Imagine how much better the tech industry would be (in countless ways) if more business owners were content with "small but sustainable".
That’s all well and good, but I think pg is writing more for founders who want to go big. And just like on StackOverflow, it’s not necessarily helpful to derail conversations around “how to do X” with arguments over “whether you should want to do X in the first place”.
Underrated comment.

A lot of the reason business owners aren't more content with "small but sustainable" is because it isn't compatible with the venture capital model. It doesn't "return the fund".

Then it becomes a tautology. If you manage to avoid not getting rich, you get rich.
Some tautologies work.
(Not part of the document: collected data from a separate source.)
End GraphDataFacts.

Module GraphDataExtras.
Import PyStr Analyzer Levels AnalyzerOutputs GroupFacts GraphDataFacts.

(** [dump_graph_data] lists the nodes in sorted order, each with its level
    (0 when it has none), the sources of the relationships into it and the
    targets of the relationships out of it, in the order of the
    relationships; a relationship counts only when both its ends are
    nodes. *)
Theorem dump_graph_nodes (iter : gset string → list string) (nodes : gset string)
    (relationships : list (string * string)) (dependency_levels : gmap string nat)
    (Hiter : ∀ x, x ∈ iter nodes ↔ x ∈ nodes) (Hnd : NoDup (iter nodes)) :
  gd_nodes (graph_data_of iter nodes relationships dependency_levels) =
    (λ n, (n, mk_node_entry (default 0 (dependency_levels !! n))
        (fst <$> filter (λ st : string * string, st.2 = n ∧ st.1 ∈ nodes) relationships)
        (snd <$> filter (λ st : string * string, st.1 = n ∧ st.2 ∈ nodes) relationships)))
    <$> sorted_strs (iter nodes).
Proof.
  assert (HS : NoDup (sorted_strs (iter nodes))) by (by rewrite sorted_strs_perm).
  assert (HSmem : ∀ x, x ∈ sorted_strs (iter nodes) ↔ x ∈ nodes)
    by (intros x; by rewrite sorted_strs_perm).
  assert (H0 : foldl (λ ns node, assoc_insert node
                 (mk_node_entry (default 0 (dependency_levels !! node)) [] []) ns)
               [] (sorted_strs (iter nodes)) =
               [] ++ ((λ n, (n, mk_node_entry (default 0 (dependency_levels !! n)) [] []))
                        <$> sorted_strs (iter nodes))).
  { apply (foldl_assoc_insert_fresh (λ x, x)
      (λ node, mk_node_entry (default 0 (dependency_levels !! node)) [] [])).
    - by rewrite list_fmap_id.
    - intros x _ Hx. by apply elem_of_nil in Hx. }
  unfold graph_data_of. cbv zeta. cbn [gd_nodes]. rewrite H0, app_nil_l.
  exact (adjacency_fold nodes (λ n, default 0 (dependency_levels !! n))
           (sorted_strs (iter nodes)) HS HSmem relationships []).
Qed.

(** The [levels_ordered] entry of [dump_graph_data] has one key
    [level_<l>] for each level [l] some node has, in increasing
    order, and maps it to the nodes of that level, sorted and
    without repetition. *)
Theorem dump_graph_levels_ordered (iter : gset string → list string) (nodes : gset string)
    (relationships : list (string * string)) (dependency_levels : gmap string nat) :
  ∃ (Ks : list nat) (Ls : nat → list string),
    gd_levels_ordered (graph_data_of iter nodes relationships dependency_levels) =
      (λ l, ("level_" +:+ pretty l, Ls l)) <$> Ks ∧
    StronglySorted lt Ks ∧
    (∀ l, l ∈ Ks ↔ ∃ x, dependency_levels !! x = Some l) ∧
    (∀ l, Sorted str_le (Ls l) ∧ NoDup (Ls l) ∧
          ∀ x, x ∈ Ls l ↔ dependency_levels !! x = Some l).
Proof.
  set (pairs := (λ kv : string * nat, (kv.2, kv.1)) <$> map_to_list dependency_levels).
  set (g := group_pairs pairs).
  destruct (sorted_keys_spec g) as (Hss & HKnd & HKin).
  assert (Hpair : ∀ l x, (l, x) ∈ pairs ↔ dependency_levels !! x = Some l).
  { intros l x. unfold pairs. rewrite list_elem_of_fmap, <-elem_of_map_to_list. split.
    - intros ([x' l'] & Heq & Hin). simpl in Heq. by inversion Heq; subst.
    - intros Hin. by exists (x, l). }
  exists (sorted_keys g), (λ l, sorted_strs (default [] (g !! l))). split_and!.
  - unfold graph_data_of. cbv zeta. cbn [gd_levels_ordered]. fold pairs g.
    rewrite (foldl_assoc_insert_fresh (λ l, "level_" +:+ pretty l)
               (λ l, sorted_strs (default [] (g !! l)))).
    + done.
    + apply NoDup_fmap_2_strong; [|done]. intros x y _ _. apply level_key_inj.
    + intros x _ Hx. by apply elem_of_nil in Hx.
  - done.
  - intros l. rewrite HKin. unfold g. rewrite group_pairs_dom. split.
    + intros [x Hx]. exists x. by apply Hpair.
    + intros [x Hx]. exists x. by apply Hpair.
  - intros l. split_and!.
    + apply sorted_strs_sorted.
    + rewrite sorted_strs_perm. unfold g. rewrite group_pairs_lookup.
      apply NoDup_fmap_2_strong.
      * intros [l1 x1] [l2 x2] H1 H2 Hx. simpl in Hx. subst x2.
        apply list_elem_of_filter in H1 as [Hl1 H1], H2 as [Hl2 H2]. simpl in *.
        by subst.
      * apply NoDup_filter. unfold pairs. apply NoDup_fmap_2_strong.
        -- intros [x1 l1] [x2 l2] _ _ Heq. by inversion Heq.
        -- apply NoDup_map_to_list.
    + intros x. rewrite sorted_strs_perm. unfold g. rewrite group_pairs_key. apply Hpair.
Qed.
(** ** The properties of the script *)


(** C1 (as amended): when the counting pass finishes, cell [i, j] of the
    table holds the number of times a character of index [j] immediately
    follows a character of index [i] in the words wrapped between two
    boundary symbols, reduced to a signed 32-bit integer; it is that number
    itself whenever the number is below [2^31]. *)
Theorem counter_cells (words : list (list N)) (M : list (list Z)) (i j : nat) :
  counter words = Ok M → i < side → j < side →
  cell M i j = Some (wrap32 (Z.of_nat (follows words i j))) ∧
  ((Z.of_nat (follows words i j) < 2 ^ 31)%Z →
   cell M i j = Some (Z.of_nat (follows words i j))).
Proof.
  intros HM Hi Hj. apply counter_inv in HM as (_ & _ & Hcells).
  split; [by apply Hcells|]. intros Hlim. rewrite Hcells by done.
  f_equal. apply wrap32_small. lia.
Qed.

Lemma counter_cells_witness :
  cell table_ab_ab 0 1
    = Some (wrap32 (Z.of_nat (follows corpus_ab_ab 0 1))) ∧
  ((Z.of_nat (follows corpus_ab_ab 0 1) < 2 ^ 31)%Z →
   cell table_ab_ab 0 1 = Some (Z.of_nat (follows corpus_ab_ab 0 1))).
Proof.
  apply (counter_cells corpus_ab_ab table_ab_ab 0 1).
  - vm_compute. reflexivity.
  - unfold side. lia.
  - unfold side. lia.
Defined.

(** C1 as stated fails on a file of [2^31] empty lines: the boundary
    symbol follows itself [2^31] times, and cell [0, 0] holds [- 2^31]. *)
Lemma counter_cells_overflow :
  counter lines_2_31 = Ok (corner (- 2 ^ 31)) ∧
  cell (corner (- 2 ^ 31)) 0 0 = Some (- 2 ^ 31)%Z ∧
  Z.of_nat (follows lines_2_31 0 0) = (2 ^ 31)%Z.
Proof.
  unfold lines_2_31.
  destruct (empty_lines_overflow _ (of_nat_pow2 31)) as (H1 & H2 & _ & H4 & _).
  split; [exact H1|]. split; [exact H2|exact H4].
Qed.

(** C2 as stated fails on a file of [2^31] empty lines: the characters and
    words number [2^31], the cells sum to [- 2^31]. *)
Lemma table_sum_overflow :
  counter lines_2_31 = Ok (corner (- 2 ^ 31)) ∧
  table_sum (corner (- 2 ^ 31)) = (- 2 ^ 31)%Z ∧
  Z.of_nat (total lines_2_31) = (2 ^ 31)%Z.
Proof.
  unfold lines_2_31.
  destruct (empty_lines_overflow _ (of_nat_pow2 31)) as (H1 & _ & H3 & _ & H5).
  split; [exact H1|]. split; [exact H3|exact H5].
Qed.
I think giving up is a more common failure mode than dying of old age while constantly trying to build a startup but never succeeding. Obviously it’s more reasonable to give up at some point, but that point is going to be later than most people emotionally assume it to be. I don’t think many people will try and follow pg’s advice and be constantly repivoting their startup for 40-60 years of their life.
> only a small fraction of the companies that avoid dying manage to explode

And none of the companies that die do. Surviving gives you infinitely better odds of success than dying.

That said, for personal success it is often important to let bad projects die.

Infinitely better is not 100%, which is what his quote literally says. Say it's 0% vs 5%. That is my point.
>> Surviving gives you infinitely better odds

It's a false dichotomy. It's like comparing the chances of you living to the age of 60 given that a brick had fallen on your head yesterday to someone who didn't get that lucky yet (rephrasing as "what are the chances you are dead if you're already dead?").

You have to compare the odds before the fact.

I guess the idea is not to just "hang in there (but keep doing what you're doing)" but rather "hang in there (while innovating around your problem/change course, etc, until you get it right)".